Release the machines.

Toyota E-Palette
Will we see the E-Palette in the wild?

Before the 2020 Tokyo Olympics officially kick off, tourists and locals are in for quite a display around the area. Japan will allow dozens of self-driving cars to freely roam near the competition areas and shuttle passengers.

According to a Bloomberg report on Thursday, the government is working with automakers such as Toyota and Nissan to release the self-driving cars on city streets for a week before the games begin next July. The whole idea is to flex Japan's muscles in the budding autonomous car field.

There aren't any hard figures yet, but the report mentions up to 100 self-driving cars will be available to give pedestrians rides around the various Olympic venues.
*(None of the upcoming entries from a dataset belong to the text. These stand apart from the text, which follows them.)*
Lemma settings_Ok n l :
  (∀ i, i ∈ l → is_Some (all_tasks d !! i)) →
  Forall (λ id, is_settings (stored_kind id) = true) l →
  ∃ ss ts, create_settings d n l = Ok (OSettings n ss ts) ∧
    uid <$> ts = l ∧ Forall stored ts ∧ collect updated_settings ts = Ok ss.
Proof.
  intros Hl HP. destruct (stored_tasks l is_settings Hl) as (ts & H1 & H2 & H3 & H4).
  specialize (H4 HP). destruct (collect_Ok updated_settings ts) as [ss Hss].
  { intros t Ht. rewrite Forall_forall in H4. specialize (H4 t Ht).
    unfold updated_settings. destruct (kind t); simplify_eq/=. by eexists. }
  exists ss, ts. unfold create_settings. rewrite H1. simpl. rewrite Hss. done.
Qed.

Lemma document_operation_Ok n m l :
  (∀ i, i ∈ l → is_Some (all_tasks d !! i)) →
  Forall (λ id, is_document_operation (stored_kind id) = true) l →
  ∃ pk counts ops ts,
    create_document_operation d n m l = Ok (ODocumentOperation n pk m counts ops ts) ∧
    uid <$> ts = l ∧ Forall stored ts ∧
    operation_ok (ODocumentOperation n pk m counts ops ts).
Proof.
  intros Hl HP. destruct (stored_tasks l is_document_operation Hl) as (ts & H1 & H2 & H3 & H4).
  specialize (H4 HP). destruct (first_primary_key_Ok ts H4) as [pk Hpk].
  destruct (collect_Ok document_operation ts) as [ops Hops].
  { intros t Ht. rewrite Forall_forall in H4. specialize (H4 t Ht).
    unfold document_operation. destruct (kind t); simplify_eq/=; by eexists. }
  exists pk, ops.*1, ops.*2, ts. unfold create_document_operation. rewrite H1. simpl.
  rewrite Hpk. simpl. rewrite Hops. simpl. split_and!; try done. by exists ops.
Qed.

(** The names of the only index of a task. *)
Definition concerns (n : string) (id : TaskId) : Prop :=
  related_to_one_index (as_kind (stored_kind id)) = true → kind_indexes (stored_kind id) = [n].

(** A batch for the index [n], with the tasks of these ids. *)
Definition makes (n : string) (l : list TaskId) (c : bool) (r : outcome Error (option Batch))
    : Prop :=
  ∃ B, r = Ok (Some B) ∧ is_index_batch B ∧ batch_ok B ∧ ids B ≡ₚ l ∧
    Forall stored (batch_tasks B) ∧
    ∀ op must, B = BatchIndexOperation op must → must = c ∧ operation_index_uid op = n.

Lemma makes_operation n l c op :
  operation_ok op → operation_index_uid op = n → uid <$> operation_tasks op ≡ₚ l →
  Forall stored (operation_tasks op) → makes n l c (Ok (Some (BatchIndexOperation op c))).
Proof.
  intros. eexists. split_and!; try done. by intros op' must [= <- <-].
Qed.

Lemma makes_other n l c B :
  is_index_batch B → batch_ok B → uid <$> batch_tasks B = l → Forall stored (batch_tasks B) →
  (∀ op must, B ≠ BatchIndexOperation op must) → makes n l c (Ok (Some B)).
Proof.
  intros Hi Hok Hids Hst Hno. exists B. split_and!; try done.
  - unfold ids. by rewrite Hids.
  - intros op must ->. by destruct (Hno op must).
Qed.

Lemma makes_single n id c (mk : Task → outcome Error (option Batch)) :
  is_Some (all_tasks d !! id) →
  (∀ t, kind t = stored_kind id → ∃ B, mk t = Ok (Some B) ∧ is_index_batch B ∧ batch_ok B ∧
     batch_tasks B = [t] ∧ ∀ op must, B ≠ BatchIndexOperation op must) →
  makes n [id] c (task ← get_task_or_corrupted d id; mk task).
Proof.
  intros Hid Hmk. destruct (stored_task id Hid) as (t & -> & Hu & Hst & Hk). simpl.
  destruct (Hmk t Hk) as (B & -> & Hi & Hok & Hts & Hno).
  apply makes_other; rewrite ?Hts; try done.
  - simpl. by rewrite Hu.
  - by apply Forall_singleton.
Qed.

Ltac single := apply makes_single; [match goal with Hl : ∀ i, _ → is_Some _ |- _ => apply Hl; by left end|];
  intros t Hk; rewrite ?Hk.

Lemma create_next_batch_index_Ok n b c :
  (∀ i, i ∈ batch_ids b → is_Some (all_tasks d !! i)) →
  typed_batch stored_kind b →
  Forall (concerns n) (batch_ids b) →
  (∀ ids, b = BIndexDeletion ids →
     Forall (λ i, related_to_one_index (as_kind (stored_kind i)) = true) ids) →
  makes n (batch_ids b) c (create_next_batch_index d n b c).
Proof.
  intros Hl Ht Hn Hdel.
  assert (∀ l : list TaskId, (∀ i, i ∈ l → i ∈ batch_ids b) → ∀ i, i ∈ l → is_Some (all_tasks d !! i)) as Hsub.
  { intros l Hsub i Hi. by apply Hl, Hsub. }
  destruct b; simpl in Hl, Ht, Hn, Hsub |- *.
  - destruct (stored_tasks ids0 (λ _, true) Hl) as (ts & H1 & H2 & H3 & _).
    unfold create_document_clear. rewrite H1. apply makes_operation; simpl; by rewrite ?H2.
  - destruct (document_operation_Ok n method operation_ids Hl Ht)
      as (pk & cs & ops & ts & -> & H2 & H3 & Hop). apply makes_operation; simpl; by rewrite ?H2.
  - destruct (stored_tasks deletion_ids is_document_deletion Hl) as (ts & H1 & H2 & H3 & H4).
    specialize (H4 Ht). rewrite H1. simpl.
    destruct (collect_Ok deleted_ids ts) as [docs Hdocs].
    { intros t Hin. rewrite Forall_forall in H4. specialize (H4 t Hin).
      unfold deleted_ids. destruct (kind t); simplify_eq/=; by eexists. }
    rewrite Hdocs. apply makes_operation; simpl; by rewrite ?H2.
  - single. destruct Ht as (u & f & Hf). rewrite Hf in Hk |- *. eexists. split_and!; try done.
    by exists f.
  - destruct (settings_Ok n settings_ids) as (ss & ts & -> & H2 & H3 & H4);
      [apply Hsub; set_solver|done|].
    destruct (stored_tasks other (λ _, true)) as (cts & H1' & H2' & H3' & _);
      [apply Hsub; set_solver|].
    simpl. unfold create_document_clear. rewrite H1'.
    apply makes_operation; simpl; rewrite ?fmap_app, ?H2, ?H2'; try done. by apply Forall_app.
  - destruct Ht as [Ht1 Ht2].
    destruct (settings_Ok n settings_ids) as (ss & ts & -> & H2 & H3 & H4);
      [apply Hsub; set_solver|done|].
    destruct (document_operation_Ok n method operation_ids)
      as (pk & cs & ops & its & -> & H2' & H3' & Hop); [apply Hsub; set_solver|done|].
    apply makes_operation; simpl; rewrite ?fmap_app, ?H2, ?H2'; try done.
    + apply Permutation_app_comm.
    + by apply Forall_app.
  - destruct (settings_Ok n settings_ids Hl Ht) as (ss & ts & -> & H2 & H3 & H4).
    apply makes_operation; simpl; by rewrite ?H2.
  - destruct (stored_tasks ids0 (λ k, related_to_one_index (as_kind k)) Hl)
      as (ts & H1 & H2 & H3 & H4).
    rewrite H1. apply makes_other; simpl; rewrite ?H2; try done. apply H4. by apply (Hdel ids0).
  - single. destruct Ht as (u & pk & Hf). rewrite Hf in Hk |- *. eexists. split_and!; done.
  - single. destruct Ht as (u & pk & Hf). rewrite Hf in Hk |- *.
    pose proof (proj1 (Forall_singleton _ _) Hn) as Hnu. unfold concerns in Hnu.
    rewrite Hf in Hnu. specialize (Hnu eq_refl). injection Hnu as <-. eexists. split_and!; done.
  - single. eexists. split_and!; try done. destruct Ht as [swaps Hs]. exists swaps. by rewrite Hk.
Qed.
End from_kind.

(** ** Choosing the batch *)
Lemma bitmap_min_Some s i :
  bitmap_min s = Some i → i ∈ s ∧ ∀ j, j ∈ s → (i <= j)%N.
Proof.
  unfold bitmap_min. intros Hh. pose proof (sorted_sorted_ids s) as Hs.
  destruct (sorted_ids s) as [|a l] eqn:Hl; simplify_eq/=. split.
  - apply elem_of_sorted_ids. rewrite Hl. by left.
  - intros j Hj. apply elem_of_sorted_ids in Hj. rewrite Hl in Hj.
    apply elem_of_cons in Hj as [->|Hj]; [lia|].
    apply StronglySorted_inv in Hs as [_ Hs]. rewrite Forall_forall in Hs. by apply Hs.
Qed.

Lemma bitmap_max_Some s i :
  bitmap_max s = Some i → i ∈ s ∧ ∀ j, j ∈ s → (j <= i)%N.
Proof.
  unfold bitmap_max. intros Hh. pose proof (sorted_sorted_ids s) as Hs.
  apply last_Some in Hh as [l Hl]. split.
  - apply elem_of_sorted_ids. rewrite Hl. apply elem_of_app. right. by left.
  - intros j Hj. apply elem_of_sorted_ids in Hj. rewrite Hl in Hj, Hs.
    apply elem_of_app in Hj as [Hj|Hj%list_elem_of_singleton]; [|subst; lia].
    apply StronglySorted_app in Hs as (Hs & _). apply Hs; [done|by left].
Qed.

Lemma sorted_ids_nil s : sorted_ids s = [] → s = ∅.
Proof.
  intros Hl. apply set_eq. intros i. rewrite <- elem_of_sorted_ids, Hl. set_solver.
Qed.

Lemma bitmap_min_None s : bitmap_min s = None → s = ∅.
Proof. unfold bitmap_min. intros Hh. apply sorted_ids_nil. by destruct (sorted_ids s). Qed.

Lemma bitmap_max_None s : bitmap_max s = None → s = ∅.
Proof. unfold bitmap_max. intros Hh. apply sorted_ids_nil. by apply last_None. Qed.

Section choice.
Context (indexes : IndexView) (autobatching_enabled : bool) (d : TaskDb).
Hypothesis (Hq : queue_ok d).
Hypothesis (Hview : ∀ n, view_exists indexes n = true →
  ∃ pk, view_primary_key indexes n = Ok pk).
Beginning next month, tests will commence leading up to the big ordeal and continue into 2022. The report claims Japan's goal is to put self-driving cars on the market in 2025.

Not only will self-driving cars flood the streets before the Tokyo Olympics kick off, they'll be highly visible throughout the games. Toyota detailed the handful of models that will be available for transportation to attendees and athletes. The latter group will be able to board a ride on the E-Palette. The boxy autonomous vehicle fits 20 people and will only operate within the Olympic village. 

Elsewhere, last-mile stints will be the job of the Accessible People Mover and the Concept-i will serve as the lead vehicle for the Olympic torch lighting.